La designación del relativamente poco conocido Cupich para encabezar la bastante conocida arquidiócesis es el primer sello importante del papa Francisco sobre el liderazgo católico estadounidense.
Es visto además como un mensaje enviado por el pontífice al reemplazar a George, un líder eclesiástico conservador, con un dirigente más moderado. Observadores dicen que es una señal de que Francisco quiere que un pastor encabece la arquidiócesis, alguien que seguirá su guía y hará énfasis en misericordia y ministerio de atención a los pobres, y en la creación de una Iglesia más acogedora.
En su homilía del lunes por la noche durante lo que es llamado Rito de Acogida, Cupich dijo que tiene la intención de disminuir la retórica que ha alejado a la gente joven de la religión; y prometió tener una participación activa en la comunidad, apoyando la reforma de inmigración, participando en la lucha contra pandillas y violencia con armas de fuego, entre otros asuntos.

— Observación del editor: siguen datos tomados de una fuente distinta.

Lemma ins_ext sk cs :
  sk <> [] -> Forall is_nibble sk -> wft (TFull cs) -> ins_any (TFull cs) -> ins_loaded (TShort sk (TFull cs)).
Proof.
  intros Hsk0 Hsk Hw IH n fuel prefix k v Hl Hd Hk Hv Hf.
  destruct (denotes_short_inv _ _ _ Hl Hd) as (nv & fl & -> & Hdv & Hfl).
  assert (k <> []) as Hk0 by (by intros ->). assert (1 <= length k)%nat by (destruct k; [done|cbn; lia]).
  destruct fuel as [|[|fuel]]; [lia|lia|].
  destruct (prefixLen_split k sk) as (p & a & b & Hka & Hskb & Hp & Hab).
  destruct b as [|y b].
  - rewrite app_nil_r in Hskb. subst p. rewrite insert_short_unfold by done. cbv zeta.
    rewrite Hp, decide_True by done. rewrite Hka in *. rewrite take_app_length, drop_app_length.
    pose proof (hexkey_drop _ _ Hsk Hk) as Ha.
    assert (1 <= length sk)%nat by (destruct sk; [done|cbn; lia]). rewrite length_app in Hf.
    destruct (IH nv (S fuel) (prefix ++ sk) a v) as (d & n' & t' & E & H2 & H3 & H4 & H5 & H6); try done; [lia|].
    rewrite E. frun.
    assert (forall t a, tget (TShort sk t) (sk ++ a) = tget t a) as Hg by (intros; cbn [tget]; by rewrite strip_refl).
    destruct t' as [|cs'|k2 t2|v2]; try (by destruct (H6 I)).
    exists d, (if d then shortNode sk n' newFlag else shortNode sk nv fl), (TShort sk (TFull (if d then cs' else cs))).
    split_and!; [by destruct d|destruct d; den|by destruct d; constructor| |by rewrite Hg|done].
    intros k' Hk'. rewrite !tget_short. destruct (strip sk k') as [r|] eqn:Er.
    + apply strip_Some in Er as ->. pose proof (hexkey_drop _ _ Hsk Hk') as Hr.
      assert (tget (TFull (if d then cs' else cs)) r = if decide (r = a) then Some v else tget (TFull cs) r) as ->.
      { destruct d; [by apply H4|]. destruct (decide (r = a)) as [->|]; [|done].
        symmetry in H5. by apply negb_false_iff, bool_decide_eq_true in H5. }
      destruct (decide (r = a)) as [->|Hra]; [by rewrite decide_True|].
      rewrite decide_False; [done|]. by intros ?%app_inv_head.
    + rewrite decide_False; [done|]. intros ->. by rewrite strip_refl in Er.
  - destruct a as [|x a].
    + rewrite app_nil_r in Hka. subst p. rewrite Hskb in Hsk. apply Forall_app in Hsk as [Hsk _].
      by apply hexkey_nibbles in Hk.
    + rewrite Hka, Hskb in *. apply Forall_app in Hsk as [_ Hyb]. apply Forall_cons_1 in Hyb as [Hy Hb].
      apply insert_split; try done; [unfold is_nibble in Hy; lia| |by destruct b].
      right; left. split; [done|]. by apply wf_tcons_full.
Qed.

Lemma insert_ok t : wft t -> ins_any t.
Proof.
  intros Hw. induction Hw as [k v Hk Hv|p cs Hp Hn Hw IH|cs i j ci cj Hl H1 IH H2 Hij Hi Hj Hci Hcj].
  - apply ins_hash; [by constructor|]. by apply ins_leaf.
  - apply ins_hash; [by constructor|]. by apply ins_ext.
  - assert (wft (TFull cs)) as Hw by by eapply wf_full.
    apply ins_hash; [done|]. intros n fuel prefix k v Hln Hd Hk Hv Hf.
    destruct (denotes_full_inv _ _ Hln Hd) as (ns & fl & -> & Hl' & Hd' & Hfl).
    destruct k as [|x k]; [done|]. destruct fuel as [|[|fuel]]; [cbn in Hf; lia..|].
    apply insert_full; try done. intros nc c Hdc Hc Hwc Hk'.
    destruct (wf_full_at _ _ _ Hw Hc) as [->|[[Hx _]|(_ & v' & _ & ->)]]; [inversion Hwc| |inversion Hwc].
    eapply (IH (Z.to_nat x)); try done; [unfold is_nibble in Hx; lia|by apply wft_not_nil|cbn in Hf; lia].
Qed.

End Insert.

(** ** Deletion *)

(** [TShort p t], merged with a short node below it. *)
Definition tjoin (p : bytes) (t : tree) : tree :=
  match t with TShort k t => TShort (p ++ k) t | _ => TShort p t end.

Lemma tget_tjoin p t k : tget (tjoin p t) k = tget (TShort p t) k.
Proof.
  destruct t; try done. cbn [tjoin]. rewrite !tget_short, strip_app.
  by destruct (strip p k).
Qed.

Lemma wf_tjoin p t : p <> [] -> Forall is_nibble p -> wft t -> wft (tjoin p t).
Proof.
  intros Hp Hn Hw. destruct Hw as [k v Hk Hv|k cs Hk Hkn Hw|cs i j ci cj]; cbn [tjoin].
  - constructor; [|done]. by apply hexkey_nibble_app.
  - constructor; [by destruct p|by apply Forall_app|done].
  - constructor; [done..|]. by eapply wf_full.
Qed.

(** The three results of the loop that counts the children. *)
Lemma delete_pos_found ns i p :
  p <> -1 -> (Forall (eq nilNode) ns /\ delete_pos ns i p = p) \/
             (exists j n, ns !! j = Some n /\ n <> nilNode /\ delete_pos ns i p = -2).
Proof.
  intros Hp. revert i. induction ns as [|n ns IH]; intros i; [by left|].
  destruct n; cbn [delete_pos]; rewrite ?decide_False by done;
    [|by right; eexists 0%nat, _..].
  destruct (IH (i + 1)) as [[H1 ->]|(j & n & Hj & Hn & ->)]; [left; auto|right; by exists (S j), n].
Qed.

Inductive pos_spec (ns : list node) (i : Z) : Z -> Prop :=
| pos_none : Forall (eq nilNode) ns -> pos_spec ns i (-1)
| pos_one j n :
    ns !! j = Some n -> n <> nilNode ->
    (forall j' n', ns !! j' = Some n' -> j' <> j -> n' = nilNode) ->
    pos_spec ns i (i + Z.of_nat j)
| pos_two j j' n n' :
    j <> j' -> ns !! j = Some n -> ns !! j' = Some n' -> n <> nilNode -> n' <> nilNode ->
    pos_spec ns i (-2).

Lemma delete_pos_spec ns i : 0 <= i -> pos_spec ns i (delete_pos ns i (-1)).
Proof.
  revert i. induction ns as [|n ns IH]; intros i Hi; [by constructor|].
  assert (n = nilNode \/ n <> nilNode) as [->|Hn] by (destruct n; auto).
  - cbn [delete_pos]. destruct (IH (i + 1)) as [H|j n H1 H2 H3|j j' n n' H1 H2 H3 H4 H5]; [lia| | |].
    + constructor. auto.
    + replace (i + 1 + Z.of_nat j) with (i + Z.of_nat (S j)) by lia.
      apply (pos_one _ _ _ n); [done..|]. intros [|j'] n'; [by intros [= <-]|]. cbn. intros. eapply H3; [done|lia].
    + by apply (pos_two _ _ (S j) (S j') n n'); [lia|..].
  - assert (delete_pos (n :: ns) i (-1) = delete_pos ns (i + 1) i) as -> by (by destruct n).
    destruct (delete_pos_found ns (i + 1) i) as [[H1 ->]|(j & n' & Hj & Hn' & ->)]; [lia| |].
    + replace i with (i + Z.of_nat 0) at 2 by lia. apply (pos_one _ _ _ n); [done..|].
      intros [|j'] n'; [done|]. cbn. intros Hj _. rewrite Forall_lookup in H1. symmetry. by eapply H1.
    + by apply (pos_two _ _ 0 (S j) n n').
Qed.

Section Delete.
Context {db : NodeDB} {hi : HashInv}.

(** What a deletion of [k] from [t], the subtrie below the nibble [x],
    promises; the node of a subtrie that changed is in memory. *)
Definition del_at (x : Z) (r : fuelled MissingNodeError (bool * node)) (t : tree) (k : bytes) : Prop :=
  exists d n' t', r = run (Ret (d, n')) /\ denotes n' t' /\ wf_at x t' /\
    (forall k', hexkey (x :: k') -> tget t' k' = if decide (k' = k) then None else tget t k') /\
    d = bool_decide (is_Some (tget t k)).

Definition del_ok (r : fuelled MissingNodeError (bool * node)) (t : tree) (k : bytes) : Prop :=
  exists d n' t', r = run (Ret (d, n')) /\ denotes n' t' /\ wf_root t' /\
    (forall k', hexkey k' -> tget t' k' = if decide (k' = k) then None else tget t k') /\
    d = bool_decide (is_Some (tget t k)) /\ (d = true -> t' = TNil \/ loaded n').

(** Nothing to delete: the node is returned as it is. *)
Lemma del_unchanged n t k :
  denotes n t -> wf_root t -> tget t k = None -> del_ok (run (Ret (false, n))) t k.
Proof.
  intros Hd Hw Hg. exists false, n, t. split_and!; try done.
  - intros k' _. by destruct (decide (k' = k)) as [->|].
  - rewrite bool_decide_false; [done|]. rewrite Hg. by intros [? ?].
Qed.

Lemma denotes_tjoin Key n t :
  loaded n -> denotes n t ->
  denotes match n with
          | shortNode ckey cval _ => shortNode (Key ++ ckey) cval newFlag
          | _ => shortNode Key n newFlag
          end (tjoin Key t).
Proof.
  intros Hl Hd. destruct Hd; try done; cbn [tjoin]; den.
Qed.

Lemma del_at_child fuel nc c prefix x k :
  denotes nc c -> wf_at x c -> hexkey (x :: k) ->
  (wft c -> hexkey k -> del_ok (delete (S fuel) nc prefix k) c k) ->
  del_at x (delete (S fuel) nc prefix k) c k.
Proof.
  intros Hd [->|[[Hx Hc]|(-> & v0 & Hv0 & ->)]] Hk IH.
  - apply denotes_nil_inv in Hd as ->. exists false, nilNode, TNil.
    split_and!; [done|constructor|by left| |done]. intros k' _. by destruct (decide _).
  - assert (hexkey k) as Hk'.
    { destruct Hk as [[-> _]|[_ ?]]; [unfold is_nibble in Hx; lia|done]. }
    destruct (IH Hc Hk') as (d & n' & t' & H1 & H2 & H3 & H4 & H5 & _).
    exists d, n', t'. split_and!; [done..| | |done].
    + destruct H3 as [->|H3]; [by left|right; by left].
    + intros k'' [[-> _]|[_ ?]]; [unfold is_nibble in Hx; lia|auto].
  - apply denotes_value_inv in Hd as ->. destruct Hk as [[_ ->]|[Hx _]]; [|unfold is_nibble in Hx; lia].
    exists true, nilNode, TNil. split_and!; [done|constructor|by left| |done].
    intros k' [[_ ->]|[H _]]; [done|]. unfold is_nibble in H. lia.
Qed.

El martes realizó una homilía que mencionó esos temas, manifestando apoyo al llamado del papa Francisco a los líderes de la Iglesia para que sean pastores. Hizo énfasis respecto a misericordia y el acercamiento a los pobres en lugar de simplemente darles un sermón, y a la comunicación directa con quienes la Iglesia podría no estar de acuerdo.
"Jesús nos invita, no sólo a tomar el riesgo de salir de nuestra zona de confort, sino también a enfrentar la tensión que implica el cambio, no de manera desdeñosa, sino de forma creativa", dijo, según una transcripción de su mensaje.
"Al llegar a una arquidiócesis que se ha reducido en años recientes y se ha visto obligada a cerrar escuelas al desplomarse la inscripción, Cupich habló además sobre la "imponente tarea" de transmitir la fe a la siguiente generación y sobre su deseo de atraer nuevamente a la gente joven hacia la fe.